Stock Purchase Agreement Rescission dtd May 6, 2022
EXHIBIT 10.1
STOCK PURCHASE AGREEMENT-RESCISSION
This STOCK PURCHASE AGREEMENT RESICISSON (the “Rescission”) dated May 6, 2022, is intended to rescind the STOCK PURCHASE AGREEMENT (the “Agreement”), dated December 30, 2021, between Freedom Holdings, Inc. (the “Buyer”) and each of the Persons identified as sellers on the signature pages hereto (each a “Seller”) and together (the “Sellers), and Tim Alford, solely in his capacity as representative of the Sellers (the “Seller Representative”). Buyer, the Sellers, and the Seller Representative be referred to individually as in this Rescission as a Party and collectively as the Parties.

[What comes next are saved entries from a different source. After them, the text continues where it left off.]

(** * Bisection root finder (appBiseccion.py): model and properties

    The script reads a formula, two bounds, a tolerance and an iteration
    cap, checks the sign condition at the bounds and then halves the
    interval until one of its stopping conditions holds.

    The script is read twice.  First in exact arithmetic: Python floats
    that hold a finite real are rationals [Q], compared with [Qeq]; the
    value [np.nan] returned by the guarded evaluator is [None].  Integers
    (the iteration counter and the cap) are [Z].  The list [rows] is a Rocq
    [list].  The properties of the control flow, and those stated in exact
    arithmetic, are proved on this reading.  Then in binary64, in module
    [Binary64]: floats round, underflow and overflow, ints are unbounded,
    and numpy's tests can raise; the properties that depend on the value
    of a computed product, and the runs on which rounding decides, are
    stated there. *)

From Stdlib Require Import QArith Qpower ZArith List Bool Lia Lqa.
From Stdlib Require Floats.PrimFloat Floats.FloatOps Floats.SpecFloat Floats.FloatAxioms.
Import ListNotations.

Open Scope Q_scope.

(** ** Values produced by the compiled formula *)

(** What a call of the lambdified formula can hand back as a number. *)
Inductive num : Type :=
| Real (r : Q)              (* a finite real, as a float holds it *)
| Complex (re im : Q)       (* a Python complex *)
| NaN                       (* float('nan') *)
| Inf (negative : bool).    (* float('inf') / float('-inf') *)

(** A Python call either returns or raises an [Exception]. *)
Inductive py (A : Type) : Type :=
| Returns (v : A)
| Raises.
Arguments Returns {A} v.
Arguments Raises {A}.

(** A float as the loop sees it: [np.nan] or a finite real. *)
Definition float : Type := option Q.
Definition nan : float := None.

Definition isnan (v : float) : bool :=
  match v with None => true | Some _ => false end.

(** [u * v] on floats: a nan operand gives nan. *)
Definition fmul (u v : float) : float :=
  match u, v with
  | Some p, Some q => Some (p * q)
  | _, _ => nan
  end.

Definition Qltb (p q : Q) : bool := negb (Qle_bool q p).

(** [v < 0] and [v > 0] on floats: every comparison with nan is False. *)
Definition flt0 (v : float) : bool :=
  match v with Some q => Qltb q 0 | None => false end.
Definition fgt0 (v : float) : bool :=
  match v with Some q => Qltb 0 q | None => false end.

(** ** Data of a run *)

(** [row_data = [iteraciones, a_iter, b_iter, c, x_new, f_x_new]] *)
Record Row : Type := mkRow {
  row_n : Z;
  row_a : Q;
  row_b : Q;
  row_c : Q;
  row_x : Q;
  row_fx : Q
}.

Inductive Reason : Type :=
| EndpointUndefined         (* np.isnan(f_a) or np.isnan(f_b) *)
| SameSign.                 (* f_a * f_b > 0 *)

(** How a run ends, with the values its message interpolates. *)
Inductive Outcome : Type :=
| ExactRoot (x_new : Q) (iteraciones : Z)
| ApproximateRoot (x_new : Q) (tol : Q) (iteraciones : Z)
| MaxIterationsReached (max_iter : Z) (x_new : Q)
| UndefinedEncountered (x_new : Q) (iteraciones : Z)
| InvalidBracket (why : Reason).

(** The script's variables: the widget values [a], [b], [tol], [max_iter]
    and the loop's own [iteraciones], [rows], [a_iter], [b_iter]. *)
Record Env : Type := mkEnv {
  a : Q;
  b : Q;
  tol : Q;
  max_iter : Z;
  iteraciones : Z;
  rows : list Row;
  a_iter : Q;
  b_iter : Q
}.

(** One pass of the [while True] body either falls through to the next
    pass or leaves through one of its four [break]s. *)
Inductive Step : Type :=
| Continue (e : Env)
| Break (e : Env) (o : Outcome).

(** A run either stops at the bracket check (no loop variable exists yet)
    or leaves the loop with its variables and an outcome. *)
Inductive Result : Type :=
| Stopped (o : Outcome)
| Finished (e : Env) (o : Outcome).

Definition outcome (r : Result) : Outcome :=
  match r with Stopped o => o | Finished _ o => o end.

(** The rows handed to the table; none when the run stopped before the loop. *)
Definition trace (r : Result) : list Row :=
  match r with Stopped _ => [] | Finished e _ => rows e end.

(** [c] and [x_new] as the next pass computes them from the bracket. *)
Definition half_width (e : Env) : Q := (b_iter e - a_iter e) / 2.
Definition midpoint (e : Env) : Q := a_iter e + half_width e.

Section Biseccion.

(** The compiled formula [f_lambda = sp.lambdify(x_sym, f_expr, "math")]. *)
Variable f_lambda : Q -> py num.

(** ** Guarded evaluator (lines 74-81) *)
Definition f (x_val : Q) : float :=
  match f_lambda x_val with                 (* try: *)
  | Returns resultado =>
      match resultado with
      | Complex _ _ => nan                  (* isinstance(resultado, complex) *)
      | NaN => nan                          (* np.isnan(resultado) *)
      | Inf _ => nan                        (* np.isinf(resultado) *)
      | Real r => Some r                    (* return resultado *)
      end
  | Raises => nan                           (* except Exception: return np.nan *)
  end.

(** ** Bracket check (lines 84-102): [Some o] when the script stops with [o]. *)
Definition check_bracket (a b : Q) : option Outcome :=
  let f_a := f a in
  let f_b := f b in
  if isnan f_a || isnan f_b then Some (InvalidBracket EndpointUndefined)
  else if fgt0 (fmul f_a f_b) then Some (InvalidBracket SameSign)
  else None.

(** ** Loop body (lines 118-154)

    The body assigns [iteraciones], [rows], [a_iter] and [b_iter] only;
    [assign] writes those four and leaves the widget values as they are. *)
Definition assign (e : Env) (n : Z) (rs : list Row) (ai bi : Q) : Env :=
  mkEnv (a e) (b e) (tol e) (max_iter e) n rs ai bi.

Definition loop_body (e : Env) : Step :=
  let iteraciones := (iteraciones e + 1)%Z in
  let c := (b_iter e - a_iter e) / 2 in
  let x_new := a_iter e + c in
  match f x_new with
  | None =>                                   (* np.isnan(f_x_new): break *)
      Break (assign e iteraciones (rows e) (a_iter e) (b_iter e))
            (UndefinedEncountered x_new iteraciones)
  | Some f_x_new =>
      let row_data := mkRow iteraciones (a_iter e) (b_iter e) c x_new f_x_new in
      let rows := rows e ++ [row_data] in
      let e' := assign e iteraciones rows (a_iter e) (b_iter e) in
      if Qeq_bool f_x_new 0 then
        Break e' (ExactRoot x_new iteraciones)
      else if Qltb c (tol e) then
        Break e' (ApproximateRoot x_new (tol e) iteraciones)
      else if (iteraciones >=? max_iter e)%Z then
        Break e' (MaxIterationsReached (max_iter e) x_new)
      else if flt0 (fmul (f (a_iter e)) (Some f_x_new)) then
        Continue (assign e iteraciones rows (a_iter e) x_new)   (* b_iter = x_new *)
      else
        Continue (assign e iteraciones rows x_new (b_iter e))   (* a_iter = x_new *)
  end.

WHEREAS the Sellers collectively own Three Hundred and Eleven Million, Six Hundred and Seventy-Two Thousand, Seven Hundred and Thirty (311,672,730) shares (the “Shares”) of Buyer’s common stock, par value $0.0001 par value per share (the “Common Stock”). And
WHEREAS the Buyer owns 10,000 shares, being 100% of the issued and outstanding equity interests of Carbon Zero Asset Management, Inc. And
WHEREAS the Parties wish to rescind the Agreement and all shares and equity interests will be returned to the original owners.
NOW, THEREFORE, in consideration of the mutual covenants and agreements hereinafter set forth and for other good and valuable consideration, the receipt and sufficiency of which are hereby acknowledged, the parties hereto agree as follows:
RESCISSION
1.1 Exchange of Equity Interests. Subject to the terms and conditions set forth herein, at the Closing, each Seller shall sell and deliver to Buyer, and Buyer shall purchase from each Seller, the Equity Interests set forth next to such Seller’s name on Exhibit A, free and clear of all Liens, for the consideration specified in Section 1.2.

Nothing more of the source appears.